A team of scientists from Chunichi Hospital and the Nagoya Medical Center in Nagoya, Dokkyo Medical University in Mibu, and Gifu University in Gifu showcased their work in a pair of poster presentations at the 94th annual meeting of the Radiological Society of North America (RSNA).

In earlier work, delivered at the Society of Photo-Optical Instrumentation Engineers (SPIE) meeting last year, the developers noted that fatigue from interpreting of a large volume of breast ultrasound images can contribute to oversights of masses. Therefore, they set their sights on developing computer-aided detection (CAD) tools to assist radiologists in detecting breast masses.

The group presented a method of mammary gland analysis that automatically classifies whole breast ultrasound images into three categories based on the mammary gland patterns: mottled pattern (MP); intermediate pattern (IP); and atrophic pattern (AP).

“Classification of breast ultrasound images based on mammary gland pattern may be helpful to radiologists in the diagnosis of the whole breast ultrasound images,” they wrote.

The research team obtained experimental cases from 50 patients with a prototype whole-breast ultrasound scanner, the ASU-1004 from Aloka.

This scanner has a 6-cm linear transducer probe with frequency range of 6 to 10 MHz, and the probe moves mechanically in a water-path system. A special membrane for ultrasound is stretched on the water and the patient’s breast is imaged while they are in a prone posture on the membrane.

The probe scans an area of 16-x16-cm2 automatically in three overlapping runs; each overlapping area is 1-cm in width. The depth interval between two consecutive views is 0.125 to 2 mm. A view is generated by integrating the three images. In the prototype setup, a whole-breast ultrasound study consists of 160 to 171 views in 1-mm slices

An experimental radiologist classified all the 50 cases into 12 MP, 24 IP, and 14 AP cases. A volume of interest (VOI) with a fixed size was defined at the nipple position in a breast. The team reported and accuracy of its proposed classification method of 82 percent.

“With respect to individual patterns, MP, IP, and AP cases were 91.7 percent (11/12), 70.8 percent (17/24), and 92.9 percent (13/14), respectively,” they noted.

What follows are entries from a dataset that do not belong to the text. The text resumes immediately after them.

(* ===== verification/SafetyApi.v ===== *)
(** * The API keeps the invariant and the lifecycle

    The account endpoints, the middlewares, the statistics and the router are [safe], like the
    programs of [Safety]. *)
From S2P Require Import Prelude GoStd Models Interfaces Db Effects Crypto GoStrings.
From S2P Require Import Accounts Auth Store Stats Queue Lifecycle AccountsFacts Rely Safety.
From S2P Require Import Http JobsApi AuthApi KeysApi AdminApi ApiMetrics Routes.
Open Scope Z_scope.

Section SafetyApi.
Context `{Postgres} `{UUIDLib} `{GoText} `{Bcrypt} `{Router} {R : Type} `{Redis R} `{!RedisLaws R}.
Implicit Types (t : nat) (r : Request).

(** Statements on the account tables. *)
Lemma safe_account {X} t (q : sql X) :
  (∀ now u d, account_step d (q now u d).2) → safe t Top (exec_sql q) (λ _, Top).
Proof.
  intros Hq. apply safe_sql; [auto with dispatch|done|].
  intros now u w o [Hd _] _. specialize (Hq now u (w_db w)).
  destruct (q now u (w_db w)) as [x d']. simpl in Hq.
  split_and!; [by eapply account_step_inv|by apply guar_same_jobs; destruct Hq|done].
Qed.

Lemma safe_account_tx {X} t (b : tx X) :
  tx_keeps account_step b → safe t Top (exec_tx b) (λ _, Top).
Proof.
  intros Hb. apply safe_tx; [auto with dispatch|].
  intros fs now us w o [Hd _] _.
  pose proof (run_tx_keeps account_step b fs now us (w_db w) _ Hb) as Hq.
  destruct (run_tx b fs now us (w_db w)) as [x d']. simpl in Hq.
  split_and!; [by eapply account_step_inv|by apply guar_same_jobs; destruct Hq|done].
Qed.

(** A request followed by a continuation that is safe whatever the answer. *)
Ltac safe_step := eapply safe_then with (Q := λ _, Top).

Lemma quiet_rand n : quiet (rand_Read (R := R) n).
Proof. by apply quiet_request. Qed.
Lemma quiet_bcrypt : quiet (bcrypt_work (R := R)).
Proof. by apply quiet_request. Qed.

Lemma quiet_randomToken : quiet (randomToken (R := R)).
Proof. apply quiet_bind; [apply quiet_rand|done]. Qed.

Lemma safe_startSession t cfg uid : safe t Top (startSession (R := R) cfg uid) (λ _, Top).
Proof.
  safe_step; [apply safe_quiet_top, quiet_randomToken|]. intros [e|tok]; [done|].
  safe_step; [apply safe_quiet_top, quiet_now|]. intros now.
  safe_step.
  { safe_step; [apply safe_account; intros; apply insert_session_step|done]. }
  intros [e|]; [done|]. safe_step; [|done].
  safe_step; [apply safe_quiet_top, quiet_now|done].
Qed.

Lemma safe_signup t cfg r : safe t Top (signup (R := R) cfg r) (λ _, Top).
Proof.
  unfold signup. destruct (decodeCredentials r) as [resp|req]; [done|].
  safe_step.
  { safe_step; [apply safe_quiet_top, quiet_rand|]. intros [e|salt]; [done|].
    safe_step; [apply safe_quiet_top, quiet_bcrypt|done]. }
  intros [e|h]; [done|].
  safe_step; [apply safe_account_tx, create_account_tx_step|].
  intros [e|[tn u]]; [by destruct (errors_Is _ _)|].
  safe_step; [apply safe_startSession|done].
Qed.

Lemma safe_login t cfg r : safe t Top (login (R := R) cfg r) (λ _, Top).
Proof.
  unfold login. destruct (decodeCredentials r) as [resp|req]; [done|].
  safe_step.
  { safe_step; [by apply safe_read|done]. }
  intros [e|u].
  - destruct (errors_Is _ _); [|done]. safe_step; [apply safe_quiet_top, quiet_bcrypt|done].
  - safe_step; [safe_step; [apply safe_quiet_top, quiet_bcrypt|done]|].
    intros [e|]; [done|]. safe_step; [apply safe_startSession|done].
Qed.

Lemma safe_logout t cfg r : safe t Top (logout (R := R) cfg r) (λ _, Top).
Proof.
  unfold logout. destruct (Cookie r _) as [v|]; [|done].
  safe_step; [|done].
  safe_step; [apply safe_account; intros; apply delete_session_step|done].
Qed.

Lemma safe_me t r : safe t Top (me (R := R) r) (λ _, Top).
Proof.
  unfold me. destruct (user r) as [resp|u]; [done|].
  safe_step; [|done]. safe_step; [by apply safe_read|done].
Qed.

(** ** Middlewares *)

Lemma safe_RequireSession t cfg next r :
  (∀ r', safe t Top (next r') (λ _, Top)) → safe t Top (RequireSession (R := R) cfg next r) (λ _, Top).
Proof.
  intros Hn. unfold RequireSession. destruct (Cookie r _) as [v|]; [|done].
  safe_step; [safe_step; [by apply safe_read|done]|].
  intros [e|u]; [by destruct (errors_Is _ _)|apply Hn].
Qed.

Lemma safe_RequireAPIKey t next r :
  (∀ r', safe t Top (next r') (λ _, Top)) → safe t Top (RequireAPIKey (R := R) next r) (λ _, Top).
Proof.
  intros Hn. unfold RequireAPIKey. destruct (bearerToken _) as [k|]; [|done].
  destruct (negb _); [done|].
  safe_step; [safe_step; [by apply safe_read|done]|].
  intros [e|[tid kid]]; [by destruct (errors_Is _ _)|].
  safe_step; [|intros _; apply Hn].
  safe_step; [apply safe_account; intros; apply touch_key_step|done].
Qed.

(** ** Keys *)

Lemma safe_listKeys t r : safe t Top (listKeys (R := R) r) (λ _, Top).
Proof.
  unfold listKeys. destruct (tenantID r) as [resp|tid]; [done|].
  safe_step; [|done]. safe_step; [by apply safe_read|done].
Qed.

Lemma safe_createKey t r : safe t Top (createKey (R := R) r) (λ _, Top).
Proof.
  unfold createKey. destruct (tenantID r) as [resp|tid]; [done|].
  destruct (decode_body _ _ _) as [e|req]; [done|]. case_decide; [done|].
  destruct (_ <? _)%nat; [done|].
  safe_step; [safe_step; [apply safe_quiet_top, quiet_randomToken|done]|].
  intros [e|[full pre]]; [done|]. safe_step; [|done].
  safe_step; [apply safe_account; intros; apply insert_key_step|done].
Qed.

Lemma safe_deleteKey t r : safe t Top (deleteKey (R := R) r) (λ _, Top).
Proof.
  unfold deleteKey. destruct (tenantID r) as [resp|tid]; [done|].
  destruct (uuid_Parse _) as [e|id]; [done|]. safe_step; [|done].
  safe_step; [apply safe_account; intros; apply delete_key_step|done].
Qed.

(** ** Statistics *)

(** A Redis command that only reads. *)
Lemma safe_redis_read {X} t (c : Z → R → X * R) :
  (∀ now s, (c now s).2 = s) → safe t Top (redis_cmd c) (λ _, Top).
Proof. intros Hc. apply safe_redis_top. intros now d s Hq. by rewrite Hc. Qed.

Lemma safe_read_depths t names : safe t Top (read_depths (R := R) names) (λ _, Top).
Proof.
  induction names as [|q names IH]; [done|]. cbn [read_depths].
  safe_step; [by apply safe_redis_read|]. intros [e|n]; [done|].
  safe_step; [by apply safe_redis_read|]. intros [e|m]; [done|].
  safe_step; [exact IH|done].
Qed.

Lemma safe_scan_workers t n c seen : safe t Top (scan_workers (R := R) n c seen) (λ _, Top).
Proof.
  revert c seen. induction n as [|n IH]; intros c seen; [done|]. cbn [scan_workers].
  safe_step; [by apply safe_redis_read|]. intros [e|[c' ks]]; [done|].
  destruct (c' =? 0); [done|apply IH].
Qed.

Lemma safe_stats t queues n r : safe t Top (stats (R := R) queues n r) (λ _, Top).
Proof.
  unfold stats. destruct (tenantID r) as [resp|tid]; [done|].
  safe_step; [safe_step; [by apply safe_read|done]|]. intros [e|names]; [done|].
  safe_step; [apply safe_read_depths|]. intros [msg|depths]; [done|].
  safe_step; [safe_step; [by apply safe_read|done]|]. intros [e|m]; [done|].
  safe_step; [apply safe_scan_workers|done].
Qed.

Lemma safe_ListJobs t tid f : safe t Top (ListJobs (R := R) tid f) (λ _, Top).
Proof.
  unfold ListJobs. destruct (list_where _ _) as [args conds].
  safe_step; [by apply safe_read|]. intros [e|n]; [done|].
  safe_step; [|done]. apply safe_read. intros now u d. unfold page_stmt. by repeat case_match.
Qed.

Lemma safe_dashboard t r : safe t Top (dashboard (R := R) r) (λ _, Top).
Proof.
  unfold dashboard. destruct (tenantID r) as [resp|tid]; [done|].
  safe_step; [safe_step; [by apply safe_read|done]|]. intros [e|[counts today]]; [done|].
  safe_step; [apply safe_ListJobs|done].
Qed.

Lemma safe_health t r : safe t Top (health (R := R) r) (λ _, Top).
Proof.
  safe_step; [safe_step; [by apply safe_read|done]|]. intros pg.
  safe_step; [safe_step; [by apply safe_redis_read|done]|]. intros rd. by destruct pg, rd.
Qed.

(** ** The router *)

Lemma safe_Routes t api rt r : rt ∈ Routes (R := R) api → safe t Top (rHandler rt r) (λ _, Top).
Proof.
  unfold Routes. rewrite !elem_of_cons, elem_of_nil. intros Hrt.
  repeat (destruct Hrt as [->|Hrt]); [..|done]; cbn [rHandler];
    try (apply safe_RequireSession; intros r'); try (apply safe_RequireAPIKey; intros r').
  - apply safe_health.
  - apply safe_signup.
  - apply safe_login.
  - apply safe_logout.
  - apply safe_me.
  - apply safe_listJobs.
  - apply safe_enqueueJob.
  - apply safe_getJob.
  - apply safe_retryJob.
  - apply safe_cancelJob.
  - apply safe_listKeys.
  - apply safe_createKey.
  - apply safe_deleteKey.
  - apply safe_stats.
  - apply safe_dashboard.
Qed.

Lemma safe_ServeHTTP t api r : safe t Top (ServeHTTP (R := R) api r) (λ _, Top).
Proof.
  unfold ServeHTTP, CORS. case_decide; [done|]. safe_step; [|done].
  unfold route_request. destruct (chi_route _ _ _) as [n param| |]; [|done..].
  destruct (Routes api !! n) as [rt|] eqn:Hrt; [|done].
  apply safe_Routes with api. by eapply list_elem_of_lookup_2.
Qed.

(** ** A scrape of the metrics *)

Lemma safe_read_lens t names acc : safe t Top (read_lens (R := R) names acc) (λ _, Top).
Proof.
  revert acc. induction names as [|name names IH]; intros acc; [done|]. cbn [read_lens].
  safe_step; [by apply safe_redis_read|]. intros [e|n]; [done|apply IH].
Qed.

Lemma safe_Collect t configured n : safe t Top (Collect (R := R) (mkMetricsSource configured n)) (λ _, Top).
Proof.
  safe_step.
  { safe_step; [safe_step; [by apply safe_read|done]|]. intros [e|names]; [done|].
    apply safe_read_lens. }
  intros depths. safe_step; [apply safe_scan_workers|done].
Qed.
End SafetyApi.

A second presentation from the developers was an automated recognition system for anatomical structure in whole-breast ultrasound images, which are composed of skin, nipple, rib, fat, pectoralis and mammary gland.

“If we could extract these tissues from the images, the results could be applied to a CAD system and a computerized registration of other modality images,” they wrote.

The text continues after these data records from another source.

(* ===== verification/Responses.v ===== *)
(** * The type of the API

    For each route, the answers its endpoint can give whatever the outside does: the status and
    kind of body of a success, whether a cookie is set, and the statuses of its errors. *)
From S2P Require Import Prelude GoStd Models Interfaces Crypto Db Effects Auth Accounts.
From S2P Require Import Store Stats Queue Enqueue Http JobsApi AuthApi KeysApi AdminApi Routes.
From S2P Require Import Samples Demo.
Open Scope Z_scope.

Create HintDb answers discriminated.

(** Case analysis down to the requests and the values returned, unfolding the program. *)
Ltac head_of p := lazymatch p with ?f _ => head_of f | _ => p end.

Ltac answers_step :=
  lazymatch goal with
  | |- ∀ _, _ => intros ?
  | |- answers _ _ (Ret ?a) =>
      lazymatch a with context [match ?x with _ => _ end] => destruct x end
  | |- answers _ _ (request _) => intros ?
  | |- answers _ _ (bind _ _) =>
      first [eapply answers_bind; [solve [eauto with answers]|]
            |apply answers_any; [solve [calm]|]]
  | |- answers _ _ (match ?x with _ => _ end) =>
      lazymatch type of x with
      | (Response + _)%type => destruct x eqn:?
      | _ => destruct x
      end
  | |- answers _ _ (let _ := _ in _) => cbv zeta
  | |- answers _ _ ?p => let f := head_of p in unfold f
  end
(** A program whose value does not matter. *)
with calm := repeat answers_step; exact I.

(** ** The types of the routes *)

Inductive kind :=
| KJob | KJobList | KUser | KMe | KKeyList | KKeyCreated | KStats | KDashboard | KHealth
| KNothing.

Definition kind_of (b : RespBody) : option kind :=
  match b with
  | BError _ => None
  | BJob _ => Some KJob
  | BJobList _ => Some KJobList
  | BUser _ => Some KUser
  | BMe _ _ => Some KMe
  | BKeyList _ => Some KKeyList
  | BKeyCreated _ => Some KKeyCreated
  | BStats _ => Some KStats
  | BDashboard _ => Some KDashboard
  | BHealth _ _ _ => Some KHealth
  | BEmpty => Some KNothing
  end.

Record RouteType := mkRouteType {
  t_status : Z; t_kind : kind; t_cookie : bool; t_errors : list Z }.

(** In the order of [Routes]. *)
Definition route_types : list RouteType := [
  mkRouteType 200 KHealth false [];
  mkRouteType 201 KUser true [400; 409; 500];
  mkRouteType 200 KUser true [400; 401; 500];
  mkRouteType 204 KNothing true [401; 500];
  mkRouteType 200 KMe false [401; 500];
  mkRouteType 200 KJobList false [400; 401; 500];
  mkRouteType 202 KJob false [400; 401; 500];
  mkRouteType 200 KJob false [400; 401; 404; 500];
  mkRouteType 200 KJob false [400; 401; 404; 409; 500];
  mkRouteType 200 KJob false [400; 401; 404; 409; 500];
  mkRouteType 200 KKeyList false [401; 500];
  mkRouteType 201 KKeyCreated false [400; 401; 500];
  mkRouteType 204 KNothing false [400; 401; 404; 500];
  mkRouteType 200 KStats false [401; 500];
  mkRouteType 200 KDashboard false [401; 500]
].

Definition json_header : list (string * string) := [("Content-Type", "application/json")%string].

(** The attributes of every cookie the API sets. *)
Definition api_cookie (cfg : SessionConfig) (c : SetCookie) : Prop :=
  cName c = CookieName cfg ∧ cPath c = "/"%string ∧ cHttpOnly c = true
  ∧ cSecure c = Secure cfg ∧ cSameSiteLax c = true.

(** [typed cfg t resp]: [resp] is a success of the type [t], one of its errors, or the health
    check's report of a service that is down. *)
Inductive typed (cfg : SessionConfig) (t : RouteType) : Response → Prop :=
| typed_plain body :
    t_kind t ≠ KNothing → t_cookie t = false → kind_of body = Some (t_kind t) →
    typed cfg t (writeJSON (t_status t) body)
| typed_cookie body c :
    t_kind t ≠ KNothing → t_cookie t = true → kind_of body = Some (t_kind t) →
    api_cookie cfg c →
    typed cfg t (with_cookie c (writeJSON (t_status t) body))
| typed_nothing :
    t_kind t = KNothing → t_cookie t = false → t_status t = 204 → typed cfg t no_content
| typed_nothing_cookie c :
    t_kind t = KNothing → t_cookie t = true → t_status t = 204 → api_cookie cfg c →
    typed cfg t (with_cookie c no_content)
| typed_error status msg : status ∈ t_errors t → typed cfg t (writeError status msg)
| typed_degraded pg rd :
    t_kind t = KHealth → (pg = "down"%string ∨ rd = "down"%string) →
    typed cfg t (writeJSON 503 (BHealth "degraded" pg rd)).

(** The only panic of the model of the API is a SCAN that does not come back to its start. *)
Definition may_scan (t : RouteType) (msg : string) : Prop :=
  t_kind t = KStats ∧ msg = "still scanning"%string.

Section Responses.
Context `{Postgres} `{UUIDLib} `{GoText} `{Bcrypt} `{Router} {R : Type} `{Redis R}.
Context (cfg : SessionConfig) (F : string → Prop).
Implicit Types (r : Request) (t : RouteType).

Lemma calm_scan n cursor seen :
  F "still scanning"%string → answers F (λ _, True) (scan_workers (R := R) n cursor seen).
Proof.
  intros HF. revert cursor seen. induction n as [|n IH]; intros cursor seen; [done|].
  cbn [scan_workers]. repeat first [apply IH|answers_step]; exact I.
Qed.

Lemma calm_read_depths names : answers F (λ _, True) (read_depths (R := R) names).
Proof.
  induction names as [|name names IH]; [done|]. cbn [read_depths].
  repeat first [apply IH|answers_step]; exact I.
Qed.

Lemma cookie_setSessionCookie tok at_ :
  answers F (api_cookie cfg) (setSessionCookie (R := R) cfg tok at_).
Proof. repeat answers_step. by split_and!. Qed.
Local Hint Resolve cookie_setSessionCookie calm_read_depths : answers.

Lemma cookie_startSession uid :
  answers F (λ c, match c with inl _ => True | inr c => api_cookie cfg c end)
    (startSession (R := R) cfg uid).
Proof. repeat answers_step; try exact I. done. Qed.
Local Hint Resolve cookie_startSession : answers.

(** *** The error responses of the parsers *)

Lemma tenantID_error r resp : tenantID r = inl resp → ∃ msg, resp = writeError 500 msg.
Proof. unfold tenantID. destruct (tenantFromContext _); intros [= <-]; eauto. Qed.

Lemma user_error r resp : user r = inl resp → ∃ msg, resp = writeError 500 msg.
Proof. unfold user. destruct (userFromContext _); intros [= <-]; eauto. Qed.

Lemma url_job_id_bad_request r resp : url_job_id r = inl resp → ∃ msg, resp = writeError 400 msg.
Proof. unfold url_job_id. destruct (uuid_Parse _); intros [= <-]; eauto. Qed.

Lemma decodeCredentials_error r resp :
  decodeCredentials r = inl resp → ∃ msg, resp = writeError 400 msg.
Proof. unfold decodeCredentials. intros ?. repeat case_match; simplify_eq; eauto. Qed.

(** *** The endpoints *)

Ltac typed :=
  repeat match goal with
         | H : tenantID _ = inl _ |- _ => apply tenantID_error in H as [? ->]
         | H : user _ = inl _ |- _ => apply user_error in H as [? ->]
         | H : url_job_id _ = inl _ |- _ => apply url_job_id_bad_request in H as [? ->]
         | H : decodeCredentials _ = inl _ |- _ => apply decodeCredentials_error in H as [? ->]
         end;
  simpl;
  first [by apply typed_plain|by apply typed_nothing|by apply typed_cookie
        |by apply typed_nothing_cookie|by apply typed_degraded; auto
        |apply typed_error; set_solver].
Ltac endpoint := repeat answers_step; typed.

Lemma typed_health r : answers F (typed cfg (mkRouteType 200 KHealth false [])) (health (R := R) r).
Proof. endpoint. Qed.

Lemma typed_signup r :
  answers F (typed cfg (mkRouteType 201 KUser true [400; 409; 500])) (signup (R := R) cfg r).
Proof. endpoint. Qed.

Lemma typed_login r :
  answers F (typed cfg (mkRouteType 200 KUser true [400; 401; 500])) (login (R := R) cfg r).
Proof. endpoint. Qed.

Lemma typed_logout r :
  answers F (typed cfg (mkRouteType 204 KNothing true [401; 500])) (logout (R := R) cfg r).
Proof. endpoint. Qed.

Lemma typed_me r :
  answers F (typed cfg (mkRouteType 200 KMe false [401; 500])) (me (R := R) r).
Proof. endpoint. Qed.

Lemma typed_listJobs r :
  answers F (typed cfg (mkRouteType 200 KJobList false [400; 401; 500])) (listJobs (R := R) r).
Proof. endpoint. Qed.

Lemma typed_enqueueJob r :
  answers F (typed cfg (mkRouteType 202 KJob false [400; 401; 500])) (enqueueJob (R := R) r).
Proof. endpoint. Qed.

Lemma typed_getJob r :
  answers F (typed cfg (mkRouteType 200 KJob false [400; 401; 404; 500])) (getJob (R := R) r).
Proof. endpoint. Qed.

Lemma typed_retryJob r :
  answers F (typed cfg (mkRouteType 200 KJob false [400; 401; 404; 409; 500]))
    (retryJob (R := R) r).
Proof. endpoint. Qed.

Lemma typed_cancelJob r :
  answers F (typed cfg (mkRouteType 200 KJob false [400; 401; 404; 409; 500]))
    (cancelJob (R := R) r).
Proof. endpoint. Qed.

Lemma typed_listKeys r :
  answers F (typed cfg (mkRouteType 200 KKeyList false [401; 500])) (listKeys (R := R) r).
Proof. endpoint. Qed.

Lemma typed_createKey r :
  answers F (typed cfg (mkRouteType 201 KKeyCreated false [400; 401; 500]))
    (createKey (R := R) r).
Proof. endpoint. Qed.

Lemma typed_deleteKey r :
  answers F (typed cfg (mkRouteType 204 KNothing false [400; 401; 404; 500]))
    (deleteKey (R := R) r).
Proof. endpoint. Qed.

Lemma typed_stats queues n r :
  F "still scanning"%string →
  answers F (typed cfg (mkRouteType 200 KStats false [401; 500])) (stats (R := R) queues n r).
Proof. intros HF. pose proof calm_scan. endpoint. Qed.

Lemma typed_dashboard r :
  answers F (typed cfg (mkRouteType 200 KDashboard false [401; 500])) (dashboard (R := R) r).
Proof. endpoint. Qed.

Lemma typed_RequireSession t next r :
  401 ∈ t_errors t → 500 ∈ t_errors t → (∀ r, answers F (typed cfg t) (next r)) →
  answers F (typed cfg t) (RequireSession (R := R) cfg next r).
Proof. intros ?? Hn. repeat first [apply Hn|answers_step]; by apply typed_error. Qed.

Lemma typed_RequireAPIKey t next r :
  401 ∈ t_errors t → 500 ∈ t_errors t → (∀ r, answers F (typed cfg t) (next r)) →
  answers F (typed cfg t) (RequireAPIKey (R := R) next r).
Proof. intros ?? Hn. repeat first [apply Hn|answers_step]; by apply typed_error. Qed.
End Responses.

(** ** The router *)

Section RouterType.
Context `{Postgres} `{UUIDLib} `{GoText} `{Bcrypt} `{Router} {R : Type} `{Redis R}.
Context (api : ApiConfig).

Definition well_typed (t : RouteType) (rt : Route (R := R)) : Prop :=
  ∀ r, answers (may_scan t) (typed (session_config api) t) (rHandler rt r).

Lemma routes_well_typed : Forall2 well_typed route_types (Routes api).
Proof.
  repeat constructor; intros r; cbn [rHandler].
  - eapply typed_health.
  - eapply typed_signup.
  - eapply typed_login.
  - eapply typed_RequireSession; [set_solver..|eapply typed_logout].
  - eapply typed_RequireSession; [set_solver..|eapply typed_me].
  - eapply typed_RequireAPIKey; [set_solver..|eapply typed_listJobs].
  - eapply typed_RequireAPIKey; [set_solver..|eapply typed_enqueueJob].
  - eapply typed_RequireAPIKey; [set_solver..|eapply typed_getJob].
  - eapply typed_RequireAPIKey; [set_solver..|eapply typed_retryJob].
  - eapply typed_RequireAPIKey; [set_solver..|eapply typed_cancelJob].
  - eapply typed_RequireSession; [set_solver..|eapply typed_listKeys].
  - eapply typed_RequireSession; [set_solver..|eapply typed_createKey].
  - eapply typed_RequireSession; [set_solver..|eapply typed_deleteKey].
  - eapply typed_RequireSession; [set_solver..|]. intros ?. by eapply typed_stats.
  - eapply typed_RequireSession; [set_solver..|eapply typed_dashboard].
Qed.

(** Where the router sends a request: the type of the route, if it is one of the table. *)
Definition route_type (r : Request) : option RouteType :=
  match chi_route ((λ rt, (rMethod rt, rPattern rt)) <$> Routes (R := R) api) (Method r) (Path r) with
  | RouteTo n _ => route_types !! n
  | _ => None
  end.

(** The answer before the CORS headers are added. *)
Definition routed (r : Request) (resp : Response) : Prop :=
  match route_type r with
  | Some t => typed (session_config api) t resp
  | None => resp = notFound ∨ resp = methodNotAllowed
  end.

Definition may_panic (r : Request) (msg : string) : Prop :=
  ∃ t, route_type r = Some t ∧ may_scan t msg.

Lemma answers_route_request r :
  answers (may_panic r) (routed r) (route_request (R := R) api r).
Proof.
  unfold route_request. 
  destruct (chi_route _ _ _) as [n param| |] eqn:E.
  - destruct (Routes api !! n) as [rt|] eqn:Hn.
    + destruct (Forall2_lookup_r _ _ _ _ _ routes_well_typed Hn) as (t & Ht & Hw).
      assert (route_type r = Some t) as Hr by (unfold route_type; by rewrite E).
      eapply answers_mono; [..|apply Hw].
      * intros resp. unfold routed. by rewrite Hr.
      * intros msg Hm. by exists t.
    + assert (route_types !! n = None) as Ht.
      { apply lookup_ge_None_2. apply lookup_ge_None_1 in Hn.
        by rewrite (Forall2_length _ _ _ routes_well_typed). }
      unfold routed, route_type. rewrite E, Ht. by left.
  - unfold routed, route_type. rewrite E. by left.
  - unfold routed, route_type. rewrite E. by right.
Qed.

(** C16. Whatever the outside does, an answer of the API has the CORS headers followed by an
    answer of the type of its route: the documented success with its kind of body, its cookie
    (HTTP-only, SameSite=Lax, the configured name and Secure flag) or none, or an error of one
    of the route's statuses with a JSON message. A request outside the table gets 404 or 405,
    a preflight an empty 204. No request makes the program panic; the model's only panic is a
    SCAN that outlasts the rounds watched, on the statistics route. *)
Theorem ServeHTTP_is_well_typed (r : Request) es (w : world R) :
  (∀ resp es' w', exec es (ServeHTTP api r) w = (Some (resp, es'), w') →
     ∃ resp0, resp = {| resp0 with Headers := cors_headers (allowedOrigin api) ++ Headers resp0 |}
       ∧ if decide (Method r = "OPTIONS"%string) then resp0 = no_content else routed r resp0)
  ∧ (panics es (ServeHTTP api r) w → ∃ t, route_type r = Some t ∧ t_kind t = KStats).
Proof.
  assert (answers (may_panic r) (λ resp, ∃ resp0,
    resp = {| resp0 with Headers := cors_headers (allowedOrigin api) ++ Headers resp0 |}
    ∧ if decide (Method r = "OPTIONS"%string) then resp0 = no_content else routed r resp0)
    (ServeHTTP api r)) as Ha.
  { unfold ServeHTTP, CORS. destruct (decide _); [by exists no_content|].
    eapply answers_bind; [apply answers_route_request|]. intros resp Hr. by exists resp. }
  destruct (answers_sound _ _ _ es w Ha) as [Hx Hp]. split; [exact Hx|].
  intros (msg & t & Ht & Hk & _)%Hp. eauto.
Qed.
End RouterType.

(** A job submitted with the demo tenant's key, and the type of its answer. *)
Definition demo_submission : option (Response * list reply) :=
  (exec [ok_at 1 0%N; ok_at 1 0%N; ok_at 1 7%N; ok_at 2 0%N; ok_at 3 0%N]
     (ServeHTTP demo_api (demo_request "echo" "3")) demo_world).1.

Lemma ServeHTTP_is_well_typed_witness :
  ∃ resp es resp0, demo_submission = Some (resp, es) ∧ StatusCode resp = 202
    ∧ resp = {| resp0 with Headers := cors_headers (allowedOrigin demo_api) ++ Headers resp0 |}
    ∧ routed (R := RefRedis.store) demo_api (demo_request "echo" "3") resp0.
Proof.
  destruct (ServeHTTP_is_well_typed (R := RefRedis.store) demo_api (demo_request "echo" "3")
    [ok_at 1 0%N; ok_at 1 0%N; ok_at 1 7%N; ok_at 2 0%N; ok_at 3 0%N] demo_world) as [Hx _].
  unfold demo_submission.
  destruct (exec _ _ _) as [[[resp es]|] w] eqn:E.
  - destruct (Hx _ _ _ eq_refl) as (resp0 & Hr & Ht). exists resp, es, resp0.
    split_and!; [done| |done|exact Ht]. revert E. vm_compute. by intros [= <- _ _].
  - revert E. vm_compute. discriminate.
Defined.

Their preliminary work proposed methods for extraction of skin and nipples from whole-breast ultrasound images.

The team used 20 whole-breast ultrasound images acquired with the ASU-1004 as their data set. Each whole-breast ultrasound study consisted of 166 image slices; with a width and height of slice of 614 pixels and 420 pixels, respectively.

The research team’s methods for extraction of skin consisted of three steps:
1. Extraction of a region with the maximum-volume from high-density regions segmented by employing a grayscale thresholding;

2. Extraction of a skin surface using a position coordinate of each axial plane in the maximum-volume region; and

3. Extraction of skin using the skin surface.
The group developed two methods for extraction of nipples. The first method for extraction of low-density nipples consisted of three steps: the generation of an average image in coronal plane; the segmentation of a region including a nipple by employing a gray scale thresholding in the average image; and the extraction of nipples using the segmented region and the skin region.

The second method for detection of high-density nipples consisted of two steps: applying an anisotropic diffusion filter to original whole-breast ultrasound images; and segmentation of nipples by use of a watershed algorithm. They classified nipples into low- and high-densities based on the densities of posterior regions at the nipple.

They reported rates of success with skin and low-density nipples and high-density nipples of 70 percent (14/20 breasts), 100 percent (4/4 breasts), and 68.8 percent (10/16 breasts), respectively.

“Our proposed methods using anatomical features and classification of nipples based on the densities were effective for the extraction of skin and nipples,” the authors wrote. “In the future, we need to improve the accuracy of proposed methods and to develop methods for extraction of other tissues, such as rib, fat, pectoralis and mammary gland.”